"Transference"

2024-07-08 Fiction

"Sometimes I think having all these computational enhancements makes trauma worse," he said. "Files are more detailed than memories and you never run out of space."

It wasn't a new insight - not even the first time he had said something similar. "Do you find your memories as easy to access as files?"

He shrugged. I almost did the same. Repression hadn't really disappeared as a psychological mechanism yet what broke modern journalists was the opposite. Lovecraft Syndrome: an AI-enhanced ability to perceive, correlate, and summarize large scale atrocities and disasters coupled with a very human inability to not be devastated by this knowledge. Everybody has suffered from it to one degree or another ever since the earliest social networks. Not like journalists, though. To do their job they had to have specialized training, implants, and software that amplified it. Not very adaptive for a century that's "a planetary chorus of horrors drowned by a superexponential cacophony of lies."

The phrase was neither his nor mine. I had read it on an uncharacteristically poetic suicide note from a patient. Not my worst case; and I had been luckier than most of my colleagues.

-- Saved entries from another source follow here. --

(* ===== verification/Journal.v ===== *)
(** * The run event journal

    [backend/events/contracts.py], [backend/events/generated/run_event_v1.py],
    [backend/threads/contracts.py] and [backend/events/journal.py]: validated
    events, the append that numbers an event and writes it together with its
    outbox row, the fenced append of a worker, and the ordered replay. *)

From S2P Require Import Prelude PyBase Errors RunState Schema Session Effects.

Open Scope Z_scope.

(** ** Contracts *)

Definition is_alnum (c : N) : bool := is_AZ c || is_az c || is_09 c.

(** [THREAD_ID_PATTERN] *)
Definition thread_id_ok (s : pystr) : bool :=
  fullmatch_id is_alnum (fun c => is_alnum c || is_one_of "_.:-"%py c) (Some 119%nat) s.

(** [validate_thread_id] *)
Definition validate_thread_id (s : pystr) : M pystr :=
  if thread_id_ok s then mret s
  else raise (EValue "thread_id 必须以字母或数字开头，且只能包含字母、数字、_、.、:、-"%py).

(** The pattern [^prefix[A-Za-z0-9_-]+$]. *)
Definition prefixed_id_ok (prefix s : pystr) (max : Z) : bool :=
  (py_len s <=? max)
  && bool_decide (take (length (cps_of prefix)) (cps_of s) = cps_of prefix)
  && match drop (length (cps_of prefix)) (cps_of s) with
     | [] => false
     | l => forallb (fun c => is_alnum c || is_one_of "_-"%py c) l
     end.

(** The field constraints of [RunEventV1]. *)
Definition event_valid (e : RunEventV1) : bool :=
  (v1_schema_version e =? 1)
  && prefixed_id_ok "evt_"%py (v1_event_id e) 80
  && (1 <=? v1_sequence e)
  && prefixed_id_ok "run_"%py (v1_run_id e) 64
  && thread_id_ok (v1_thread_id e).

Definition new_run_event (sequence : Z) (run_id thread_id : pystr)
    (event_type : RunEventType) (data : list (pystr * json)) : M RunEventV1 :=
  u ← uuid4_hex;
  now ← utcnow;
  let e := mkRunEventV1 1 ("evt_"%py +++ u)%py sequence run_id thread_id event_type now data in
  raise_if (negb (event_valid e)) (EValue "RunEventV1"%py);;
  mret e.

(** ** Appending *)

Record JournalAppend := mkJournalAppend { ja_event : RunEventV1; ja_outbox_id : Z }.

(** The journal row and the outbox row of an event. *)
Definition event_row (e : RunEventV1) : RunEvent :=
  mkRunEvent (v1_event_id e) (v1_run_id e) (v1_sequence e) (v1_schema_version e)
    (v1_type e) (v1_data e) (v1_timestamp e).
Definition outbox_row (id : Z) (e : RunEventV1) : TransactionOutbox :=
  mkTransactionOutbox id "run_event"%py (v1_run_id e) e None 0 (v1_timestamp e).

(** [run] is the session's row object; the caller continues with the returned
    one, whose sequence counter has advanced. *)
Definition append_event_in_session (run : Run) (thread_id : pystr)
    (event_type : RunEventType) (data : list (pystr * json)) : M (Run * JournalAppend) :=
  let run := set_run_last_event_sequence (run_last_event_sequence run + 1) run in
  event ← new_run_event (run_last_event_sequence run) (run_id run) thread_id event_type data;
  db ← get_db;
  let outbox_id := next_id (db_outbox db) in
  modify_db (fun db =>
    put_outbox (outbox_row outbox_id event) (add_event (event_row event) (put_run run db)));;
  flush;;
  mret (run, mkJournalAppend event outbox_id).

Definition run_not_found : AppError := app_error3 RUN_NOT_FOUND "Run 不存在"%py 404.

Definition not_event_owner : AppError :=
  app_error3 RUN_STATE_CONFLICT "当前 worker 不再拥有该 Run 的事件写权限"%py 409.

(** The ownership test of [RunEventJournal.append]: no fence at all, or the
    current owner with the current token on a running or cancelling run. *)
Definition append_fence_ok (run : Run) (worker_id : option pystr) (fencing_token : option Z) : bool :=
  match worker_id, fencing_token with
  | None, None => true
  | Some w, Some f =>
      bool_decide (run_owner_worker_id run = Some w)
      && bool_decide (run_fencing_token run = f)
      && (bool_decide (run_status run = RUNNING) || bool_decide (run_status run = CANCELLING))
  | _, _ => false
  end.

(** [RunEventJournal.append] *)
Definition journal_append (rid : pystr) (event_type : RunEventType)
    (data : list (pystr * json)) (worker_id : option pystr) (fencing_token : option Z) :
    M JournalAppend :=
  transaction (
    db ← get_db;
    run ← require (db_runs db !! rid) (EApp run_not_found);
    raise_if (negb (append_fence_ok run worker_id fencing_token)) (EApp not_event_owner);;
    thread ← require (db_threads db !! run_thread_ref_id run) ENone;
    '(_, appended) ← append_event_in_session run (th_thread_id thread) event_type data;
    mret appended).

(** ** Reading *)

(** [_to_event]: the row was written from a validated event. *)
Definition _to_event (row : RunEvent) (thread_id : pystr) : RunEventV1 :=
  mkRunEventV1 (ev_schema_version row) (ev_event_id row) (ev_sequence row) (ev_run_id row)
    thread_id (ev_event_type row) (ev_created_at row) (ev_payload_json row).

(** The rows [run JOIN thread JOIN users] for a run id, restricted to a user
    name when one is given: the run's thread, when it is visible. *)
Definition visible_thread (db : Database) (rid : pystr) (username : option pystr) : option Thread :=
  run ← db_runs db !! rid;
  thread ← db_threads db !! run_thread_ref_id run;
  match username with
  | None => Some thread
  | Some name =>
      user ← db_users db !! run_user_id run;
      if bool_decide (u_username user = name) then Some thread else None
  end.

Definition assert_access (username rid : pystr) : M pystr :=
  db ← get_db;
  thread ← require (visible_thread db rid (Some username)) (EApp run_not_found);
  mret (th_thread_id thread).

(** The journal rows of one run past a cursor, in table order. *)
Definition events_after (db : Database) (rid : pystr) (after : Z) : list RunEvent :=
  List.filter (fun e => bool_decide (ev_run_id e = rid) && (Z.max after 0 <? ev_sequence e))
    (db_events db).

Definition read_after (rid : pystr) (after limit : Z) (username : option pystr) :
    M (list RunEventV1) :=
  db ← get_db;
  let bound := Z.to_nat (Z.max 1 (Z.min limit 1000)) in
  let rows :=
    match visible_thread db rid username with
    | Some thread =>
        (fun row => (row, th_thread_id thread)) <$>
          take bound (order_by ev_sequence (events_after db rid after))
    | None => []
    end in
  match username, rows with
  | Some name, [] => _ ← assert_access name rid; mret []
  | _, _ => mret ((fun p => _to_event p.1 p.2) <$> rows)
  end.

(** [mark_outbox_published] *)
Definition mark_outbox_published (outbox_id : Z) : M unit :=
  transaction (
    db ← get_db;
    match db_outbox db !! outbox_id with
    | Some row =>
        match ob_published_at row with
        | None =>
            now ← utcnow;
            modify_db (put_outbox (set_ob_published_at (Some now) row))
        | Some _ => mret tt
        end
    | None => mret tt
    end).

(** ** The effect of an append *)

Lemma new_run_event_spec seq rid tid ty data w e w' :
  new_run_event seq rid tid ty data w = (Ret e, w') ->
  w_db w' = w_db w /\ event_valid e = true /\ v1_sequence e = seq /\
  v1_run_id e = rid /\ v1_thread_id e = tid /\ v1_type e = ty /\ v1_data e = data.
Proof.
  unfold new_run_event. intros H. minv. apply negb_false_iff in G. naive_solver.
Qed.

(** The row an append leaves in the run table. *)
Definition bump_sequence (run : Run) : Run :=
  set_run_last_event_sequence (run_last_event_sequence run + 1) run.

Lemma append_event_spec run tid ty data w run' ja w' :
  append_event_in_session run tid ty data w = (Ret (run', ja), w') ->
  run' = bump_sequence run /\
  v1_run_id (ja_event ja) = run_id run /\
  v1_sequence (ja_event ja) = run_last_event_sequence run + 1 /\
  v1_type (ja_event ja) = ty /\ v1_data (ja_event ja) = data /\
  v1_thread_id (ja_event ja) = tid /\ event_valid (ja_event ja) = true /\
  ja_outbox_id ja = next_id (db_outbox (w_db w)) /\
  w_db w' = put_outbox (outbox_row (ja_outbox_id ja) (ja_event ja))
              (add_event (event_row (ja_event ja)) (put_run run' (w_db w))).
Proof.
  unfold append_event_in_session. intros H. minv. simplify_eq.
  apply new_run_event_spec in R as (E1 & ? & ? & ? & ? & ? & ?).
  simpl. rewrite E1. naive_solver.
Qed.
(* ===== verification/Changes.v ===== *)
(** * Database changes and the stored-data invariant

    Every transaction of the runtime other than the deletion of a thread is a
    sequence of a few kinds of change to the tables. [change] lists them; [db_wf] is the invariant of the stored data
    they all keep: primary and foreign keys, the gapless event journal of each
    run with its outbox mirror, and the gapless message journal of each thread. *)

From S2P Require Import Prelude PyBase Errors RunState Schema Session Effects Journal RunRepo Threads.

Open Scope Z_scope.

(** The columns of a run that are fixed by its reservation. *)
Definition run_core (r : Run) :=
  (run_id r, run_thread_ref_id r, run_user_id r,
   (run_tenant_id r, run_channel r, run_approved_tools_json r),
   (run_idempotency_key r, run_request_hash r),
   (run_model_name r, run_model_catalog_hash r, run_model_snapshot_json r),
   (run_on_disconnect r, run_multitask_strategy r),
   (run_user_message_id r, run_assistant_message_id r, run_supersedes_run_id r),
   (run_deadline_at r, run_created_at r)).

(** The columns of a thread other than its title and its modification time. *)
Definition thread_core (t : Thread) :=
  (th_id t, th_user_id t, th_thread_id t, th_status t,
   (th_version t, th_message_count t, th_last_sequence t), th_created_at t).

(** The columns of a message that its finalisation does not touch. *)
Definition message_core (m : Message) :=
  (msg_id m, msg_thread_ref_id m, msg_run_id m, msg_client_message_id m, msg_sequence m,
   msg_message_type m, msg_timestamp m).

Definition checkpoint_core (c : RunCheckpoint) :=
  (cp_id c, cp_run_id c, cp_thread_ref_id c, cp_user_id c, cp_checkpoint_id c,
   cp_hitl_token c, cp_interrupt_id c).

(** The answer a checkpoint received. *)
Definition answered (c : RunCheckpoint) :=
  (cp_consumed_at c, cp_resume_idempotency_key c, cp_resume_payload_json c).

Definition outbox_core (o : TransactionOutbox) :=
  (ob_id o, ob_topic o, ob_aggregate_id o, ob_payload_json o, ob_created_at o).

(** The version, the count and the last sequence number of a thread advance
    together with its messages. *)
Definition advance_thread (n : Z) (t : Thread) : Thread :=
  set_th_version (th_version t + n)
    (set_th_message_count (th_message_count t + n)
      (set_th_last_sequence (th_last_sequence t + n) t)).

(** A message of the thread with a given number, stored under a new key. *)
Definition fresh_message (db : Database) (t : Thread) (seq : Z) (m : Message) : Prop :=
  db_messages db !! msg_id m = None /\ msg_thread_ref_id m = th_id t /\ msg_sequence m = seq.

(** A row update of a run: the reservation columns and the event counter stay, and
    the status moves along the transition table. *)
Definition run_update (r r' : Run) : Prop :=
  run_core r' = run_core r /\ run_last_event_sequence r' = run_last_event_sequence r /\
  can_transition (run_status r) (run_status r') = true.

(** The ids an event of the run carries are well formed. *)
Definition run_names_ok (r : Run) (t : Thread) : Prop :=
  prefixed_id_ok "run_"%py (run_id r) 64 = true /\ thread_id_ok (th_thread_id t) = true.

Inductive change (db : Database) : Database -> Prop :=
| ch_thread t t' :
    db_threads db !! th_id t = Some t -> thread_core t' = thread_core t ->
    change db (put_thread t' db)
| ch_new_thread t :
    db_threads db !! th_id t = None -> is_Some (db_users db !! th_user_id t) ->
    th_version t = 0 -> th_message_count t = 0 -> th_last_sequence t = 0 ->
    change db (put_thread t db)
| ch_run r r' :
    db_runs db !! run_id r = Some r -> run_update r r' ->
    change db (put_run r' db)
| ch_append r r' e :
    db_runs db !! run_id r = Some r -> run_update r r' ->
    v1_run_id e = run_id r' -> v1_sequence e = run_last_event_sequence r' + 1 ->
    change db (put_outbox (outbox_row (next_id (db_outbox db)) e)
                (add_event (event_row e) (put_run (bump_sequence r') db)))
| ch_new_run t t' r u a :
    db_threads db !! th_id t = Some t -> thread_core t' = thread_core (advance_thread 2 t) ->
    db_runs db !! run_id r = None -> run_thread_ref_id r = th_id t ->
    run_user_id r = th_user_id t ->
    run_last_event_sequence r = 0 ->
    run_user_message_id r = Some (msg_id u) ->
    run_assistant_message_id r = Some (msg_id a) ->
    fresh_message db t (th_last_sequence t + 1) u ->
    fresh_message (put_message u db) t (th_last_sequence t + 2) a ->
    msg_run_id u = Some (run_id r) -> msg_run_id a = Some (run_id r) ->
    msg_message_type u = "human"%py -> msg_message_type a = "ai"%py ->
    run_names_ok r t ->
    change db (put_run r (put_thread t' (put_message a (put_message u db))))
| ch_new_message t t' m :
    db_threads db !! th_id t = Some t -> thread_core t' = thread_core (advance_thread 1 t) ->
    fresh_message db t (th_last_sequence t + 1) m ->
    change db (put_thread t' (put_message m db))
| ch_message m m' :
    db_messages db !! msg_id m = Some m -> message_core m' = message_core m ->
    change db (put_message m' db)
| ch_new_checkpoint c r :
    db_checkpoints db !! cp_id c = None -> db_runs db !! cp_run_id c = Some r ->
    cp_thread_ref_id c = run_thread_ref_id r -> cp_user_id c = run_user_id r ->
    change db (put_checkpoint c db)
| ch_checkpoint c c' :
    db_checkpoints db !! cp_id c = Some c -> checkpoint_core c' = checkpoint_core c ->
    (is_Some (cp_consumed_at c) -> answered c' = answered c) ->
    change db (put_checkpoint c' db)
| ch_audit a :
    db_audits db !! ta_id a = None -> change db (put_audit a db)
| ch_outbox o o' :
    db_outbox db !! ob_id o = Some o -> outbox_core o' = outbox_core o ->
    change db (put_outbox o' db).

Definition changes (db db' : Database) : Prop := rtc change db db'.

(** ** The invariant of the stored data *)

(** The journal of one run, in the order it was written. *)
Definition journal_of (db : Database) (rid : pystr) : list RunEvent :=
  List.filter (fun e => bool_decide (ev_run_id e = rid)) (db_events db).

(** The event row and the outbox row tell the same event. *)
Definition mirrors (e : RunEvent) (o : TransactionOutbox) : Prop :=
  ob_topic o = "run_event"%py /\ ob_aggregate_id o = ev_run_id e /\
  event_row (ob_payload_json o) = e.
Lemma moves_trans db1 db2 db3 r1 r2 r3 :
  moves db1 db2 r1 r2 -> moves db2 db3 r2 r3 -> moves db1 db3 r1 r3.
Proof.
  intros (C1 & L1 & K1 & E1) (C2 & L2 & K2 & E2). split_and!.
  - by eapply changes_trans.
  - done.
  - congruence.
  - rewrite E2, E1, (run_core_id _ _ K1). apply insert_insert_eq.
Qed.

Lemma moves_aside db1 db2 db3 r r' :
  moves db1 db2 r r' -> aside db2 db3 -> moves db1 db3 r r'.
Proof.
  intros (C1 & L1 & K1 & E1) (C2 & E2). split_and!; [by eapply changes_trans|done..|congruence].
Qed.

Lemma aside_moves db1 db2 db3 r r' :
  aside db1 db2 -> moves db2 db3 r r' -> moves db1 db3 r r'.
Proof.
  intros (C2 & E2) (C1 & L1 & K1 & E1).
  split_and!; [by eapply changes_trans|congruence..].
Qed.

Lemma set_assistant_status_spec run status now w u w' :
  set_assistant_status run status now w = (Ret u, w') ->
  (forall v t v', now v = (Ret t, v') -> w_db v' = w_db v) ->
  db_wf (w_db w) ->
  aside (w_db w) (w_db w') /\ db_threads (w_db w') = db_threads (w_db w) /\
  db_users (w_db w') = db_users (w_db w).
Proof.
  intros H Hn W. unfold set_assistant_status in H. minv; try (split; [apply aside_refl|done]).
  apply Hn in R. rewrite R. split; [|done]. split; [|done]. apply changes_one.
  apply (ch_message _ m); [|done].
  destruct (run_assistant_message_id run) as [mid|]; [|done]. simpl in B.
  by rewrite (wf_message_key _ W _ _ B).
Qed.

Lemma utcnow_keeps (v : World) t v' : utcnow v = (Ret t, v') -> w_db v' = w_db v.
Proof. intros [_ ->]%utcnow_inv. done. Qed.

Lemma ret_keeps {A} (a : A) v t v' : (mret a : M A) v = (Ret t, v') -> w_db v' = w_db v.
Proof. intros [_ ->]%ret_inv. done. Qed.
#[export] Hint Resolve utcnow_keeps ret_keeps : mew.

Lemma run_row_Some db rid name run thread :
  run_row db rid name = Some (run, thread) ->
  db_runs db !! rid = Some run /\ db_threads db !! run_thread_ref_id run = Some thread.
Proof.
  unfold run_row. destruct (db_runs db !! rid) as [r|] eqn:Hr; [|done]. simpl.
  destruct (db_threads db !! run_thread_ref_id r) as [t|] eqn:Ht; [|done]. simpl.
  destruct name as [n|]; [|naive_solver].
  destruct (db_users db !! run_user_id r) as [u|]; [|done]. simpl. case_bool_decide; naive_solver.
Qed.

(** Name the row a query found [row], its lookup [Hrow], and use its key. *)
Ltac row_found W :=
  repeat match goal with
  | Q : run_row _ _ _ = Some (_, _) |- _ => apply run_row_Some in Q as [Q ?]
  end;
  match goal with
  | Q : db_runs _ !! ?rid = Some ?r |- _ =>
      let K := fresh "K" in pose proof (wf_run_key _ W _ _ Q) as K;
      cbn [w_db set_w_tick set_w_uuid_next set_w_db] in K, Q; try subst rid;
      rename r into row; rename Q into Hrow
  end.

(** A row update whose status move is in the table. *)
Ltac row_update :=
  split_and!; [reflexivity|reflexivity|];
  cbn [run_status set_run_status set_run_updated_at];
  first [ done | assumption
        | by match goal with B : run_status _ = _ |- _ => rewrite B end ].

Lemma run_update_refl r : run_update r r.
Proof. split_and!; [done..|apply can_transition_refl]. Qed.

Lemma moves_wf db db' r r' : db_wf db -> moves db db' r r' -> db_wf db'.
Proof. intros W (C & _). by eapply changes_wf. Qed.

(** An event appended to a row that was just written. *)
Lemma moves_append db r run tid ty data w run' ja w' :
  moves db (w_db w) r run ->
  append_event_in_session run tid ty data w = (Ret (run', ja), w') ->
  moves db (w_db w') r (bump_sequence run) /\ run' = bump_sequence run.
Proof.
  intros Mv H. pose proof (moves_row _ _ _ _ Mv) as L.
  eapply (append_changes run) in H as (Mv' & -> & _); [|done|apply run_update_refl].
  split; [|done]. by eapply moves_trans.
Qed.

(** The assistant message updated after a row was written. *)
Lemma moves_status db r run run0 status now w u w' :
  db_wf db -> moves db (w_db w) r run ->
  set_assistant_status run0 status now w = (Ret u, w') ->
  (forall v t v', now v = (Ret t, v') -> w_db v' = w_db v) ->
  moves db (w_db w') r run.
Proof.
  intros W Mv H Hn. eapply set_assistant_status_spec in H as [A _]; [|done|by eapply moves_wf].
  by eapply moves_aside.
Qed.

(** Neither touches the checkpoints. *)
Lemma append_checkpoints run tid ty data w x w' :
  append_event_in_session run tid ty data w = (Ret x, w') ->
  db_checkpoints (w_db w') = db_checkpoints (w_db w).
Proof.
  destruct x as [run' ja]. intros H.
  by apply append_event_spec in H as (_ & _ & _ & _ & _ & _ & _ & _ & ->).
Qed.
(** Ending a queued run never promotes another one: the thread has an active run,
    and the index admits no second. *)
Lemma finish_guard db db1 db' r r' s :
  abs_inv (abs db) -> moves db db1 r r' -> promotes (run_thread_ref_id r) db1 db' ->
  is_terminal (run_status r) = false -> is_terminal s = true ->
  abs_run r' = ar_finished (abs_run r) s -> constraints_ok db' = true ->
  ar_active (abs_run r) = true \/
  forall j x, j <> run_id r -> ~ queued_in (abs db) (run_thread_ref_id r) j x.
Proof.
  intros I (C & Hr & Kr & Er) Hp Ht Hs Ea Hc. unfold ar_active. simpl.
  destruct (is_active (run_status r)) eqn:A; [by left|right].
  assert (run_status r = QUEUED) as Hq by (by destruct (run_status r)).
  intros j x Nj (Hj & Htj & Hsj). unfold abs in Hj.
  apply lookup_fmap_Some in Hj as (y & <- & Hy). simpl in *.
  assert (db_runs db1 !! j = Some y) as Hy1 by (rewrite Er, lookup_insert_ne; done).
  destruct Hp as [Hn|db2 q q' Mq Hqt Hqs _ Eq]; [by eapply Hn|].
  destruct (inv_queue _ I _ _ (abs_lookup _ _ _ Hr) Hq) as (k & z & Hk & Hzt & Hza).
  unfold abs in Hk. apply lookup_fmap_Some in Hk as (b & <- & Hb). simpl in *.
  assert (k <> run_id r) as Nk by (intros ->; unfold ar_active in Hza; simpl in Hza; congruence).
  assert (db_runs db1 !! k = Some b) as Hb1 by (rewrite Er, lookup_insert_ne; done).
  pose proof (moves_row _ _ _ _ Mq) as Lq. destruct Mq as (_ & Lq0 & Kq & Eqd).
  assert (k <> run_id q) as Nq.
  { intros ->. rewrite Lq0 in Hb1. simplify_eq. unfold ar_active in Hza. simpl in Hza.
    by rewrite Hqs in Hza. }
  rewrite (run_core_id _ _ Kq) in Lq.
  apply Nq. eapply (active_unique db2 k (run_id q) b q'); try done.
  - rewrite Eqd, lookup_insert_ne; done.
  - unfold run_core in Kq. injection Kq as ?. congruence.
  - replace (run_status q') with PENDING; [done|]. by injection Eq.
Qed.
(* ===== verification/Progress.v ===== *)
(** * Progress

    A transaction of the runtime succeeds when its guards hold: the events it
    appends are valid, the constraints stay satisfied and no exception escapes.
    The only outside condition is that the UUIDs it draws are new. *)

From S2P Require Import Prelude PyBase Errors RunState Schema Session Effects Journal RunRepo Threads Changes RunMachine RunSpec System.

Open Scope Z_scope.

(** The next [k] event ids the world will hand out. *)
Definition event_ids (w : World) (k : nat) : list pystr :=
  (fun n => ("evt_"%py +++ w_uuid w n)%py) <$> seq (w_uuid_next w) k.

(** They are distinct, well formed and not in the journal. *)
Definition fresh_ids (k : nat) (w : World) : Prop :=
  NoDup (event_ids w k) /\
  Forall (fun id => prefixed_id_ok "evt_"%py id 80 = true /\
                    id ∉ (ev_event_id <$> db_events (w_db w))) (event_ids w k).

#[export] Instance fresh_ids_dec k w : Decision (fresh_ids k w).
Proof. unfold fresh_ids. apply _. Defined.

(** ** Constraints *)

(** A new version of a run row keeps the constraints. *)
Definition run_fits (r0 run : Run) : Prop :=
  run_update r0 run /\ run_checks run = true /\
  (idx_run_active run = idx_run_active r0 \/ idx_run_active run = None).

Lemma constraints_row db r0 run :
  constraints_ok db = true -> db_runs db !! run_id r0 = Some r0 ->
  run_core run = run_core r0 -> run_checks run = true ->
  unique_prop idx_run_active (<[run_id r0 := run]> (db_runs db)) ->
  constraints_ok (put_run run db) = true.
Proof.
  rewrite !constraints_ok_spec. intros [] Hr Hc Hk Ha. constructor; try done; simpl;
    rewrite (run_core_id _ _ Hc); try done.
  - eapply unique_prop_update; [done..|left]. unfold idx_run_idempotency.
    unfold run_core in Hc. injection Hc as ?. congruence.
  - eapply unique_prop_update; [done..|left]. unfold idx_run_assistant.
    unfold run_core in Hc. by injection Hc.
  - by apply map_Forall_insert_2.
Qed.

Lemma constraints_put_run db r0 run :
  constraints_ok db = true -> db_runs db !! run_id r0 = Some r0 ->
  run_core run = run_core r0 -> run_checks run = true ->
  (idx_run_active run = idx_run_active r0 \/ idx_run_active run = None) ->
  constraints_ok (put_run run db) = true.
Proof.
  intros C Hr Hc Hk Ha. eapply constraints_row; try done.
  apply constraints_ok_spec in C. eapply unique_prop_update; [apply C|done..].
Qed.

I had yet to suggest therapeutic data deletion. At least videos, photos, audios, satellite imagery. The data with the most direct emotional impact. It was a measure of last resort — the guilt of deliberate deletion was almost as dangerous as the memory itself — and I thought in his case the likelihood of damage was too high. Every journalist had a sense of responsibility that made the trauma of knowledge that much worse; his was stronger even than the average for the profession. Deleting files would feel to him an unforgivable betrayal. I doubted he could let himself survive that. I also doubted he would survive long as things were now.

I encouraged him to talk about his sense of responsibility. Then I did my best to strengthen it. What else could I do? I was making his neurosis worse and pushing further away any chance of emotional well-being, but it was the only thing that might keep him from taking his own life. Give psychologists time to figure out a way to help. I would have suggested quasilegal drugs if they hadn't been forbidden by his neural implants' lease contracts.

After he left I made myself a cup of tea with hands I didn't trust would be steady without my constant attention. I didn't need my own implants to know how unlikely I was to save his life. He had no choice except quitting and he wouldn't quit, not without encouragement and support I couldn't give him. My contract wasn't with him but with his employer and it came with its own priorities and constraints.

I reminded myself that it was better than nothing. At least he had some monitoring, some care. Help with the worst of it until the rest became bad enough. My own guilt-induced nightmares weren't yet so bad that I could avoid my own responsibilities.

I drank my tea, hands still skillfully steadied, and waited for my next appointment.